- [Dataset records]
==========

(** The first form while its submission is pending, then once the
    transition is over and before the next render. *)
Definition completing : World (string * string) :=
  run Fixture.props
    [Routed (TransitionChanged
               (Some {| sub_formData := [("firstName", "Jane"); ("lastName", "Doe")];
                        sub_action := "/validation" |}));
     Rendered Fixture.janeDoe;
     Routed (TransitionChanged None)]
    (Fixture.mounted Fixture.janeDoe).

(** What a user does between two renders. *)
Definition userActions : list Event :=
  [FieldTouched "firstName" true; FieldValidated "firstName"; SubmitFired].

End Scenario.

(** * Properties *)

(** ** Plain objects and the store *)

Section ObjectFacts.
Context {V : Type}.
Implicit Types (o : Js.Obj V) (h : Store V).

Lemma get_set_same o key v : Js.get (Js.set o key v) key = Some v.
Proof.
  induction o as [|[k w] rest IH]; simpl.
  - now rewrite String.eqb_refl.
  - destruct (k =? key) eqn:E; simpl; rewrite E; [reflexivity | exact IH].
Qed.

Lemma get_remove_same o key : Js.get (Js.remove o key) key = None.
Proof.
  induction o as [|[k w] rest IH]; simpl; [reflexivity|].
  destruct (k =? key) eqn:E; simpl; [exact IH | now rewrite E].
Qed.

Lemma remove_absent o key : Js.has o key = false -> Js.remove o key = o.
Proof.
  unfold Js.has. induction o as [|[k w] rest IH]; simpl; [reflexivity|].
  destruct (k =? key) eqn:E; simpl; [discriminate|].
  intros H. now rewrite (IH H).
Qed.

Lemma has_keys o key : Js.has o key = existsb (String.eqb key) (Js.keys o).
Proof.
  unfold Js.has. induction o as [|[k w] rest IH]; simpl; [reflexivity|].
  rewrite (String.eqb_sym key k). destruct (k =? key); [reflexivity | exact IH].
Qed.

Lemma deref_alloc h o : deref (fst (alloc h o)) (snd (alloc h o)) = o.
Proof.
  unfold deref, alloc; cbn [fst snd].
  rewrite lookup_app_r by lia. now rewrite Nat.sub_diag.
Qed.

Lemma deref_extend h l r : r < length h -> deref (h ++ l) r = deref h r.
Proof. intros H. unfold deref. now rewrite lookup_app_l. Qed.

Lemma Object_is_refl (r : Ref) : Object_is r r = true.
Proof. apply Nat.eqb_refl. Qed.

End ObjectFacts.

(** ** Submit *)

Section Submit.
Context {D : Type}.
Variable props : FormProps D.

==========

- [WHAT THIS TASK INVOLVES]
Say how many lines above hold the word "intros", giving only the count.

- [TASK RESULT]
2